Spider Jerusalem’s version of journalism comes from the immersive no-holds-barred school that birthed Hunter Thompson and H. L. Mencken, and he uses a variety of tools to acquire the information he seeks, including but not limited to beating up his sources (Fred Christ), disrupting bowels (various), eavesdropping with source gas (the Beast, the Smiler) and hacking computer systems (the Government(s)). And when the Smiler, having won his election on the back of a sympathy vote gained from his political director’s assassination, passes a censorship order preventing Spider from criticizing the government, he is quick to jump onto an outlaw feed, The Hole, to continue his avowed mission of taking down the Smiler’s Presidency.

Ellis spares no opportunity to comment on a number of incumbent behaviours through his protagonist. “When I tell her I’m going digging,” he says, “she thinks I’m looking through the press releases,” before explaining to his filthy assistants, Channon Yarrow and Yelena Rossini, how investigative journalism really works, (among other things, “It’s when we commit really good crimes.”) and defines “monstering” - to hound, abuse, interrogate and otherwise ruin the life of a public figure in the name of journalism - with a veiled dig at paparazzi.

The primary political arcs are interspersed by Spider’s observations on the City, his own life, drug-fueled psychedelic interludes involving television, fabulously illustrated by a number of top-flight guest artists (including Lea Hernandez, Frank Quitely and previously-mentioned Eduardo Risso), and one particularly heartbreaking single-issue tale titled Business, about 11-year-old children forced into prostitution by a system unable to care for them.

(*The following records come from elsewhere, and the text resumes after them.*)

Inductive sstep : Scheduler -> Scheduler -> Prop :=
  (** [SubmitRows]: the first check *)
  | submit_open id p s :
      sc_callers s !! id = None -> ~ sc_stopped s ->
      sstep s (set_caller id (Enqueueing p) s)
  | submit_stopped id s :
      sc_callers s !! id = None -> sc_stopped s ->
      sstep s (set_caller id (Finished ErrStopped) s)
  (** the enqueue [select] *)
  | enqueue_send id p s :
      sc_callers s !! id = Some (Enqueueing p) -> (length (queueOf p s) < capOf p)%nat ->
      sstep s (enqueue id p s)
  | enqueue_ctx id p s :
      sc_callers s !! id = Some (Enqueueing p) ->
      sstep s (set_caller id (Finished CtxErr) s)
  | enqueue_stopped id p s :
      sc_callers s !! id = Some (Enqueueing p) -> sc_stopped s ->
      sstep s (set_caller id (Finished ErrStopped) s)
  (** the result [select], with its inner one *)
  | wait_result id p r s :
      sc_callers s !! id = Some (Waiting p) -> sc_results s !! id = Some r ->
      sstep s (set_caller id (Finished (GotResult r)) s)
  | wait_stopped id p s :
      sc_callers s !! id = Some (Waiting p) -> sc_stopped s -> sc_results s !! id = None ->
      sstep s (set_caller id (Finished ErrStopped) s)
  | wait_ctx id p s :
      sc_callers s !! id = Some (Waiting p) ->
      sstep s (set_caller id (Finished CtxErr) s)
  (** [Run]'s outer and inner [select] *)
  | run_outer_high id rest s :
      sc_pc s = AtOuter -> sc_high s = id :: rest -> sstep s (startJob High id rest false s)
  | run_outer_default s :
      sc_pc s = AtOuter -> sc_high s = [] -> sstep s (set_pc AtInner s)
  | run_inner_high id rest s :
      sc_pc s = AtInner -> sc_high s = id :: rest -> sstep s (startJob High id rest false s)
  | run_inner_low id rest s :
      sc_pc s = AtInner -> sc_low s = id :: rest -> sstep s (startJob Low id rest false s)
  | run_inner_ctx s :
      sc_pc s = AtInner -> sstep s (set_pc DrainOuter s)
  (** [execute] returning *)
  | exec_done id d r s :
      sc_pc s = Executing id d -> sstep s (finishJob id d r s)
  (** [drain] *)
  | drain_high id rest s :
      sc_pc s = DrainOuter -> sc_high s = id :: rest -> sstep s (startJob High id rest true s)
  | drain_high_empty s :
      sc_pc s = DrainOuter -> sc_high s = [] -> sstep s (set_pc DrainInner s)
  | drain_low id rest s :
      sc_pc s = DrainInner -> sc_low s = id :: rest -> sstep s (startJob Low id rest true s)
  | drain_low_empty s :
      sc_pc s = DrainInner -> sc_low s = [] -> sstep s (set_pc Returned s)
  | close_stopped s :
      sc_pc s = Returned -> sstep s (set_pc Closed s)
  (** [watchdog]: a job in flight for longer than the threshold, not dumped yet *)
  | watchdog_dump age s :
      sc_dumping s = None ->
      sc_inFlight s = true -> stuckThreshold <= age -> sc_curSeq s <> sc_dumpedAt s ->
      sstep s (watchdogDump s)
  | watchdog_mark seq s :
      sc_dumping s = Some seq -> sstep s (watchdogMark seq s).
(* ===== verification/DepTarget.v ===== *)
(** * Calls a set of spans shows ([internal/deptarget])

    The attributes of a span are JSON; decoding them and parsing a URL are
    parameters: [stringAttrs] gives the decoded object's attributes, [Some s]
    for a string value and [None] for any other value, and fails when the JSON
    does not decode; [hostname] is [url.Parse] followed by [Hostname]. *)
From S2P Require Import Prelude Model.

(** [TypeService] *)
Definition TypeService : string := "service".

(** [IsClientKind] *)
Definition IsClientKind (kind : string) : bool :=
  bool_decide (kind = "client"%string) || bool_decide (kind = "CLIENT"%string).

(** [rule] and [rules] *)
Record rule := mkRule { ru_key : string; ru_targetType : string; ru_hostOnly : bool }.

Definition rules : list rule :=
  [mkRule "db.system" "database" false;
   mkRule "db.name" "database" false;
   mkRule "peer.service" TypeService false;
   mkRule "rpc.service" "rpc" false;
   mkRule "messaging.system" "messaging" false;
   mkRule "aws.service" "aws" false;
   mkRule "http.url" "http" true;
   mkRule "url.full" "http" true;
   mkRule "http.host" "http" false;
   mkRule "server.address" "network" false;
   mkRule "net.peer.name" "network" false].

(** [Call] *)
Record Call := mkCall {
  call_Span : nat;
  call_Source : string;
  call_Target : string;
  call_TargetType : string;
}.

Abbreviation attrMap := (gmap string (option string)).

(** [StringAttr] *)
Definition StringAttr (attrs : attrMap) (key : string) : option string :=
  match attrs !! key with
  | Some (Some s) => if decide (s = ""%string) then None else Some s
  | _ => None
  end.

Section Calls.
Context (stringAttrs : string -> option attrMap) (hostname : string -> option string).

(** [Host] *)
Definition Host (rawURL : string) : string := default ""%string (hostname rawURL).

(** The rule loop of [Extract]. *)
Fixpoint extractRules (attrs : attrMap) (rs : list rule) : string * string :=
  match rs with
  | [] => (""%string, ""%string)
  | r :: rs =>
      match StringAttr attrs (ru_key r) with
      | None => extractRules attrs rs
      | Some v =>
          if negb (ru_hostOnly r) then (v, ru_targetType r)
          else if decide (Host v = ""%string) then extractRules attrs rs
          else (Host v, ru_targetType r)
      end
  end.

(** [Extract] *)
Definition Extract (attrJSON : string) : string * string :=
  if bool_decide (attrJSON = ""%string) || bool_decide (attrJSON = "{}"%string)
  then (""%string, ""%string)
  else match stringAttrs attrJSON with
       | None => (""%string, ""%string)
       | Some attrs => extractRules attrs rules
       end.

(** The first loop of [Calls]: the spans by trace and span id (a later span
    replaces an earlier one), and the calls of the client spans. *)
Definition byIDStep (byID : gmap (string * string) nat) (isp : nat * Span)
  : gmap (string * string) nat :=
  <[(sp_TraceID isp.2, sp_SpanID isp.2) := isp.1]> byID.

Definition clientCall (isp : nat * Span) : option Call :=
  if negb (IsClientKind (sp_Kind isp.2)) then None
  else
    let '(target, targetType) := Extract (sp_Attributes isp.2) in
    if decide (target = ""%string) then None
    else Some (mkCall isp.1 (sp_Service isp.2) target targetType).

(** The second loop of [Calls]. *)
Definition serviceCall (spans : list Span) (byID : gmap (string * string) nat) (sp : Span)
  : option Call :=
  if bool_decide (sp_ParentSpanID sp = ""%string) || bool_decide (sp_Service sp = ""%string)
  then None
  else
    p ← byID !! (sp_TraceID sp, sp_ParentSpanID sp);
    parent ← spans !! p;
    if bool_decide (sp_Service parent = ""%string) ||
       bool_decide (sp_Service parent = sp_Service sp) then None
    else Some (mkCall p (sp_Service parent) (sp_Service sp) TypeService).

(** [Calls], with [emit] collecting. *)
Definition Calls (spans : list Span) : list Call :=
  let indexed := imap pair spans in
  let byID := foldl byIDStep ∅ indexed in
  omap clientCall indexed ++ omap (serviceCall spans byID) spans.

(** ** Lemmas *)

(** [byID] holds the last span of each id. *)
Definition lastWithID (spans : list Span) (q : string * string) (p : nat) (sp : Span) : Prop :=
  spans !! p = Some sp /\ (sp_TraceID sp, sp_SpanID sp) = q /\
  forall p' sp', (p < p')%nat -> spans !! p' = Some sp' ->
    (sp_TraceID sp', sp_SpanID sp') <> q.

Lemma byID_spec spans : forall q p,
  foldl byIDStep ∅ (imap pair spans) !! q = Some p <-> exists sp, lastWithID spans q p sp.
Proof.
  unfold lastWithID.
  induction spans as [|sp spans IH] using rev_ind; intros q p.
  { simpl. split; [done|]. intros (sp & Hsp & _). by rewrite lookup_nil in Hsp. }
  rewrite imap_app, foldl_app. simpl. unfold byIDStep at 1. simpl. rewrite Nat.add_0_r.
  destruct (decide ((sp_TraceID sp, sp_SpanID sp) = q)) as [Hq|Hq].
  - rewrite Hq, lookup_insert_eq. split.
    + intros [= <-]. exists sp. split_and!; [|done|].
      * rewrite lookup_app_r, Nat.sub_diag by lia. done.
      * intros p' sp' Hlt E%lookup_lt_Some. rewrite length_app in E. simpl in E. lia.
    + intros (sp' & E & Hq' & Hlast). destruct (decide (p = length spans)) as [->|Hne]; [done|].
      exfalso. pose proof (lookup_lt_Some _ _ _ E) as Hl. rewrite length_app in Hl. simpl in Hl.
      apply (Hlast (length spans) sp); [lia| |done].
      rewrite lookup_app_r, Nat.sub_diag by lia. done.
  - rewrite lookup_insert_ne by done. rewrite IH. split.
    + intros (sp' & E & Hq' & Hlast). exists sp'. split_and!; [by apply lookup_app_l_Some|done|].
      intros p' sp2 Hlt [E2|[_ E2]]%lookup_app_Some; [by eapply Hlast|].
      destruct (p' - length spans)%nat; simpl in E2; simplify_eq. done.
    + intros (sp' & E & Hq' & Hlast). exists sp'.
      apply lookup_app_Some in E as [E|[_ E]].
      * split_and!; [done|done|]. intros p' sp2 Hlt E2. eapply Hlast; [done|].
        by apply lookup_app_l_Some.
      * destruct (p - length spans)%nat; simpl in E; simplify_eq.
Qed.

Lemma Calls_target spans c : c ∈ Calls spans ->
  call_Target c <> ""%string /\ (call_Span c < length spans)%nat.
Proof.
  unfold Calls. intros [Hc|Hc]%elem_of_app.
  - apply list_elem_of_omap in Hc as ([i sp] & Hin & E). unfold clientCall in E. simpl in E.
    apply elem_of_lookup_imap in Hin as (i' & sp' & [= -> ->] & Hl).
    destruct (IsClientKind _); simpl in E; [|done]. destruct (Extract _) as [tg ty].
    case_decide; simplify_eq. simpl. split; [done|]. by apply lookup_lt_Some in Hl.
  - apply list_elem_of_omap in Hc as (sp & Hin & E). unfold serviceCall in E.
    destruct (bool_decide (sp_ParentSpanID sp = ""%string)); [done|]. simpl in E.
    destruct (bool_decide_reflect (sp_Service sp = ""%string)); [done|].
    apply bind_Some in E as (p & _ & E). apply bind_Some in E as (par & Hp & E).
    destruct (_ || _); simplify_eq. simpl. split; [done|]. by apply lookup_lt_Some in Hp.
Qed.
End Calls.

(** ** Properties *)

(** [Calls] emits exactly the calls a batch shows: one per client span whose
    attributes name a dependency, carried by that span, and one per span whose
    parent (the last span of the batch with that trace and span id) belongs to
    another named service, carried by the parent. *)
Theorem Calls_exact stringAttrs hostname spans c :
  c ∈ Calls stringAttrs hostname spans <->
  (exists i sp, spans !! i = Some sp /\ IsClientKind (sp_Kind sp) = true /\
     let '(target, targetType) := Extract stringAttrs hostname (sp_Attributes sp) in
     target <> ""%string /\ c = mkCall i (sp_Service sp) target targetType) \/
  (exists sp p parent, sp ∈ spans /\ sp_ParentSpanID sp <> ""%string /\
     lastWithID spans (sp_TraceID sp, sp_ParentSpanID sp) p parent /\
     sp_Service sp <> ""%string /\ sp_Service parent <> ""%string /\
     sp_Service parent <> sp_Service sp /\
     c = mkCall p (sp_Service parent) (sp_Service sp) TypeService).
Proof.
  unfold Calls. rewrite elem_of_app. f_equiv.
  - rewrite list_elem_of_omap. split.
    + intros ([i sp] & (? & ? & [= <- <-] & Hl)%elem_of_lookup_imap & E). exists i, sp.
      unfold clientCall in E. simpl in E. destruct (IsClientKind _); simpl in E; [|done].
      destruct (Extract _ _ _) as [tg ty]. case_decide; simplify_eq. done.
    + intros (i & sp & Hl & Hk & Hc). exists (i, sp).
      split; [apply elem_of_lookup_imap; eauto|]. unfold clientCall. simpl. rewrite Hk. simpl.
      destruct (Extract _ _ _) as [tg ty]. destruct Hc as [Hne ->]. by case_decide.
  - rewrite list_elem_of_omap. split.
    + intros (sp & Hin & E). unfold serviceCall in E.
      destruct (bool_decide_reflect (sp_ParentSpanID sp = ""%string)); [done|]. simpl in E.
      destruct (bool_decide_reflect (sp_Service sp = ""%string)); [done|].
      apply bind_Some in E as (p & Hp & E). apply byID_spec in Hp as (par & Hl).
      destruct Hl as (Hl & Hq & Hlast). rewrite Hl in E. simpl in E.
      destruct (bool_decide_reflect (sp_Service par = ""%string)); [done|]. simpl in E.
      case_bool_decide; simplify_eq. exists sp, p, par. unfold lastWithID.
      split_and!; try done; congruence.
    + intros (sp & p & par & Hin & H1 & Hl & H2 & H3 & H4 & ->). exists sp. split; [done|].
      unfold serviceCall. rewrite !bool_decide_false by done. simpl.
      assert (foldl byIDStep ∅ (imap pair spans) !! (sp_TraceID sp, sp_ParentSpanID sp) = Some p)
        as -> by (apply byID_spec; eauto).
      destruct Hl as (Hl & _). simpl. rewrite Hl. simpl. by rewrite !bool_decide_false.
Qed.
(* ===== verification/SpanEdges.v ===== *)
(** * Span edges ([internal/aggregation/span_edges.go])

    [spanEdges] folds the calls of a batch into 5-minute slots per (project,
    source, target, target type) and writes them with a marker row per bucket.
    Clock readings are arguments: [now i] is the reading taken for the [i]-th
    span or call.  [es_log] and [es_seen] are histories: the calls folded so far
    with the key each was recorded under, and the buckets marked so far. *)
From S2P Require Import Prelude Model Varint SpanHist TierStore RollupCaps DurationStats.
From S2P Require Import SlotFlush DepTarget.

(** [SpanRollupStep] *)
Definition SpanRollupStep : Z := 300.

(** [spanRollupRequeueAge] *)
Definition spanRollupRequeueAge : Z := hour.

(** [arrivalBucket]; [now] is the clock's reading if it is needed. *)
Definition arrivalBucket (s : Span) (now : Z) : Z :=
  let at_ := default now (sp_IngestedAt s) in
  Unix at_ - Unix at_ %t SpanRollupStep.

(** [spanEdgeKey]: bucket, project, source, target and target type. *)
Record spanEdgeKey := mkSpanEdgeKey {
  ek_bucket : Z;
  ek_projectID : Z;
  ek_source : string;
  ek_target : string;
  ek_targetType : string;
}.

#[export] Instance spanEdgeKey_eq_dec : EqDecision spanEdgeKey.
Proof. solve_decision. Defined.

#[export] Program Instance spanEdgeKey_countable : Countable spanEdgeKey :=
  inj_countable'
    (fun k => (ek_bucket k, ek_projectID k, ek_source k, ek_target k, ek_targetType k))
    (fun t => let '(b, p, s, g, y) := t in mkSpanEdgeKey b p s g y) _.
Next Obligation. by intros []. Qed.

(** [spanEdgeSlot] *)
Record spanEdgeSlot := mkSpanEdgeSlot { es_stats : durationStats; es_errors : Z }.

(** [spanEdges]; the writer is the database's table. *)
Record spanEdges := mkSpanEdges {
  es_slots : gmap spanEdgeKey spanEdgeSlot;
  es_buckets : gset Z;
  es_caps : rollupCaps;
  es_cfg : SpanRollupConfig;
  es_log : list (spanEdgeKey * Span);
  es_seen : gset Z;
}.

(** [newSpanEdges] *)
Definition newSpanEdges (cfg : SpanRollupConfig) : spanEdges :=
  mkSpanEdges ∅ ∅ newRollupCaps cfg [] ∅.

(** [spanEdgeSlot.row] *)
Definition edgeRow (k : spanEdgeKey) (sl : spanEdgeSlot) : SpanEdge :=
  let d := es_stats sl in
  mkSpanEdge SpanRollupStep (ek_bucket k) (ek_projectID k) (ek_source k) (ek_target k)
    (ek_targetType k) (ds_count d) (es_errors sl) (w_count (ds_weights d))
    (w_spans (ds_weights d)) (ds_sum d) (ds_min d) (ds_max d) (Hist_Encode (ds_hist d)).

(** [spanEdgeRowKey] *)
Definition spanEdgeRowKey (row : SpanEdge) : spanEdgeKey :=
  mkSpanEdgeKey (ed_Bucket row) (ed_ProjectID row) (ed_Source row) (ed_Target row)
    (ed_TargetType row).

(** The merge of [spanEdges.requeue]. *)
Definition edgeMerge (cur sl : spanEdgeSlot) : spanEdgeSlot :=
  mkSpanEdgeSlot (ds_merge (es_stats cur) (es_stats sl)) (wrap64 (es_errors cur + es_errors sl)).

Definition zeroEdge : spanEdgeSlot := mkSpanEdgeSlot zeroStats 0.

Section Edges.
Context (log2x4 : Z -> Z) (unicodeLower : string -> string).
Context (stringAttrs : string -> option attrMap) (hostname : string -> option string).

(** [rollupStatus] *)
Definition rollupStatus (status : string) : string :=
  let s := ToLower unicodeLower status in
  if bool_decide (s = "error"%string) then "error"
  else if bool_decide (s = "ok"%string) then "ok" else "unset".

(** The end of [addCall]: observe the span and count its error. *)
Definition edgeObserve (sl : spanEdgeSlot) (s : Span) : spanEdgeSlot :=
  mkSpanEdgeSlot (ds_observe log2x4 (es_stats sl) s)
    (if bool_decide (rollupStatus (sp_Status s) = "error"%string)
     then wrap64 (es_errors sl + 1) else es_errors sl).

(** [spanEdges.addCall] *)
Definition addCall (now : Z) (c : Call) (s : Span) (e : spanEdges) : spanEdges :=
  let bucket := arrivalBucket s now in
  let capCfg := mkSpanRollupConfig (cfg_MaxEdgeTargets (es_cfg e))
                  (cfg_MaxServices (es_cfg e)) 0 0 false in
  let '((source, target, _), caps) :=
    caps_admit (sp_ProjectID s) (call_Source c)
      (call_Target c +:+ String Ascii.zero (call_TargetType c)) bucket capCfg (es_caps e) in
  let target := if decide (target = OtherName) then target else call_Target c in
  let k := mkSpanEdgeKey bucket (sp_ProjectID s) source target (call_TargetType c) in
  mkSpanEdges (observeSlot zeroEdge edgeObserve k s (es_slots e)) (es_buckets e) caps (es_cfg e)
    (es_log e ++ [(k, s)]) (es_seen e).

(** [spanEdges.add] *)
Definition edges_add (nowMark nowCall : nat -> Z) (spans : list Span) (e : spanEdges)
  : spanEdges :=
  let calls := Calls stringAttrs hostname spans in
  let mark := foldr (fun isp bs => {[arrivalBucket isp.2 (nowMark isp.1)]} ∪ bs) ∅
                (imap pair spans) in
  let e := mkSpanEdges (es_slots e) (mark ∪ es_buckets e) (es_caps e) (es_cfg e) (es_log e)
             (mark ∪ es_seen e) in
  foldl (fun e ic => from_option (fun s => addCall (nowCall ic.1) ic.2 s e) e
                       (spans !! call_Span ic.2))
    e (imap pair calls).

(** [spanEdges.requeue] *)
Definition edges_requeue (now : Z) (slots : gmap spanEdgeKey spanEdgeSlot) (buckets : gset Z)
  (e : spanEdges) : Z * spanEdges :=
  let oldest := Unix (now - spanRollupRequeueAge) in
  let kept := filter (fun b => oldest <= b) buckets in
  let '(lost, slots) := requeueSlots (es_slots e) slots (fun k => oldest <=? ek_bucket k)
                          edgeMerge in
  (lost, mkSpanEdges slots (kept ∪ es_buckets e) (es_caps e) (es_cfg e) (es_log e)
     (es_seen e)).

(** [spanEdges.flush] up to its unlock: the slots and buckets to write, and the
    accumulator that other goroutines go on using. *)
Definition edges_take (now : Z) (e : spanEdges)
  : gmap spanEdgeKey spanEdgeSlot * gset Z * spanEdges :=
  (es_slots e, es_buckets e,
   mkSpanEdges ∅ ∅ (prune (Unix now) (es_caps e)) (es_cfg e) (es_log e) (es_seen e)).

(** The rows of a flush. *)
Definition edgeRows (slots : gmap spanEdgeKey spanEdgeSlot) (buckets : gset Z) : list SpanEdge :=
  (SpanEdgeMarker SpanRollupStep <$> elements buckets) ++ slotRows edgeRow slots.

(** The rest of [spanEdges.flush]; [oks] says which chunks the database
    commits, [now] is the clock's reading at a requeue. *)
Definition edges_write (now : Z) (oks : list bool) (slots : gmap spanEdgeKey spanEdgeSlot)
  (buckets : gset Z) (e : spanEdges) (t : gmap edgePK SpanEdge)
  : option (writeError SpanEdge) * spanEdges * gmap edgePK SpanEdge :=
  if decide (buckets = ∅ /\ slots = ∅) then (None, e, t)
  else
    match AddSpanEdges oks (edgeRows slots buckets) t with
    | (None, t) => (None, e, t)
    | (Some err, t) =>
        (Some err, (edges_requeue now (unwrittenSlots slots err spanEdgeRowKey) buckets e).2, t)
    end.

(** ** The slot algebra of the edges *)

Definition isErrorSpan (s : Span) : Z :=
  if bool_decide (rollupStatus (sp_Status s) = "error"%string) then 1 else 0.

Definition exactEdge (l : list Span) : spanEdgeSlot :=
  mkSpanEdgeSlot (exactStats log2x4 l) (sumBy isErrorSpan l).

Lemma sumBy_isError_bound l : 0 <= sumBy isErrorSpan l <= Z.of_nat (length l).
Proof.
  induction l as [|s l IH]; simpl; [lia|].
  assert (0 <= isErrorSpan s <= 1) by (unfold isErrorSpan; case_match; lia). lia.
Qed.

Lemma errors_fit l1 l2 :
  fitsInt64 (l1 ++ l2) -> in_int64 (sumBy isErrorSpan l1 + sumBy isErrorSpan l2).
Proof.
  intros (Hn & _). rewrite length_app in Hn.
  pose proof (sumBy_isError_bound l1). pose proof (sumBy_isError_bound l2).
  unfold in_int64. lia.
Qed.

#[export] Instance edge_slots :
  SlotAlgebra zeroEdge edgeObserve edgeMerge edgeRow spanEdgeRowKey spanEdgePK
    spanEdgeAddSQL fitsInt64 exactEdge.
Proof.
  assert (forall l i, fitsInt64 (l ++ [i]) ->
    (if bool_decide (rollupStatus (sp_Status i) = "error"%string)
     then wrap64 (sumBy isErrorSpan l + 1) else sumBy isErrorSpan l) =
    sumBy isErrorSpan (l ++ [i])) as Herr.
  { intros l i Hf. pose proof (errors_fit l [i] Hf) as He. rewrite sumBy_app. simpl in *.
    rewrite Z.add_0_r in *. destruct (bool_decide _) eqn:E.
    - assert (isErrorSpan i = 1) as Hi by (unfold isErrorSpan; by rewrite E).
      rewrite Hi in *. by rewrite wrap64_id.
    - assert (isErrorSpan i = 0) as -> by (unfold isErrorSpan; by rewrite E). lia. }
  split.
  - intros l l' Hf (k & Hp)%submseteq_Permutation. rewrite Hp in Hf.
    by destruct (fitsInt64_app _ _ Hf).
  - intros l l' Hp. unfold exactEdge. by rewrite Hp.
  - intros i Hf. unfold edgeObserve, exactEdge. f_equal; [by apply exactStats_singleton|].
    apply (Herr []). done.
  - intros l i Hne Hf. unfold edgeObserve, exactEdge. f_equal; [by apply exactStats_observe|].
    by apply Herr.
  - intros l l' H1 H2 Hf. unfold edgeMerge, exactEdge. f_equal; [by apply exactStats_merge|].
    cbn [es_errors]. rewrite wrap64_id by by apply errors_fit. by rewrite sumBy_app.
  - intros k l l' H1 H2 Hf.
    destruct (exactStats_app log2x4 l l' H1 H2) as (E1 & E2 & E3 & E4 & E5 & E6).
    unfold edgeRow, spanEdgeAddSQL, exactEdge. cbn -[exactStats].
    rewrite <- (exactStats_hist log2x4 l l' Hf), E1, E2, E3, E4, E5, E6.
    by rewrite sumBy_app.
  - by intros [] v.
  - intros [] [] v v'. split; [|by intros [= -> -> -> -> ->]].
    unfold spanEdgePK, edgeRow. simpl. by intros [= -> -> -> -> ->].
Qed.

(** ** Every call is accounted for *)

Abbreviation edgesFold e e' := (folds fitsInt64 exactEdge (es_slots e) (es_log e)
  (es_slots e') (es_log e')).

(** The keys of calls: a marker is a row without a target. *)
Definition edgeValid (k : spanEdgeKey) : Prop := ek_target k <> ""%string.

Abbreviation edgesAccounted late e t :=
  (accounted zeroEdge edgeRow spanEdgePK exactEdge edgeValid late (es_slots e) t (es_log e)).

Lemma addCall_folds now c s e : edgesFold e (addCall now c s e).
Proof.
  unfold addCall. destruct (caps_admit _ _ _ _ _ _) as [[[src tgt] first] caps].
  cbn [es_slots es_log]. eapply (folds_observe zeroEdge edgeObserve). apply edge_slots.
Qed.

The final year of Transmet’s run involves a Spider on the run with his assistants, feverishly racing against time, the Smiler’s government resources, and a degenerative mental disease, as he puts together the evidence he requires to prove that the Smiler had orchestrated a series of murders, including that of his family, for political gain (Note: this isn’t really a spoiler.), not to mention the misanthropic notion that he should be President solely because he can fuck with the people he hates. And to get the hell out of the City and back to the mountain.

Transmetropolitan is, as with much of science fiction, cyberpunk, alternate history, and other genre fiction, a look at the world we live in through the lens of an imaginary world. The major political arcs highlight the curse of modern democracy - the choice between two evils, and the consequences of the choices we make. The language is one of cynicism and despair, of the frustrated journalist who has seen it all and can’t do squat about other than to write about it. The minor arcs, one-off stories and mini-episodes take some time off the political trail to look at the City, its people and their lives, their prejudices and their corruption and their self-absorption and blindness to the inequities of their social and political structures.

All that should sound familiar to us as we head into one of the most divisive elections in our country’s history. We have our own Beast and Smiler - let’s call them the Butcher and the Prince. The two opposing sides both have cynical and hypocritical politics our worst nightmares couldn’t conjure up. And a society with all the distractions, self-absorption and social disparity we could possibly ask for. The City could well be India in 2014. Whether we’ll have a better go of the future remains to be seen. If you gave two tugs of a dead dog’s cock.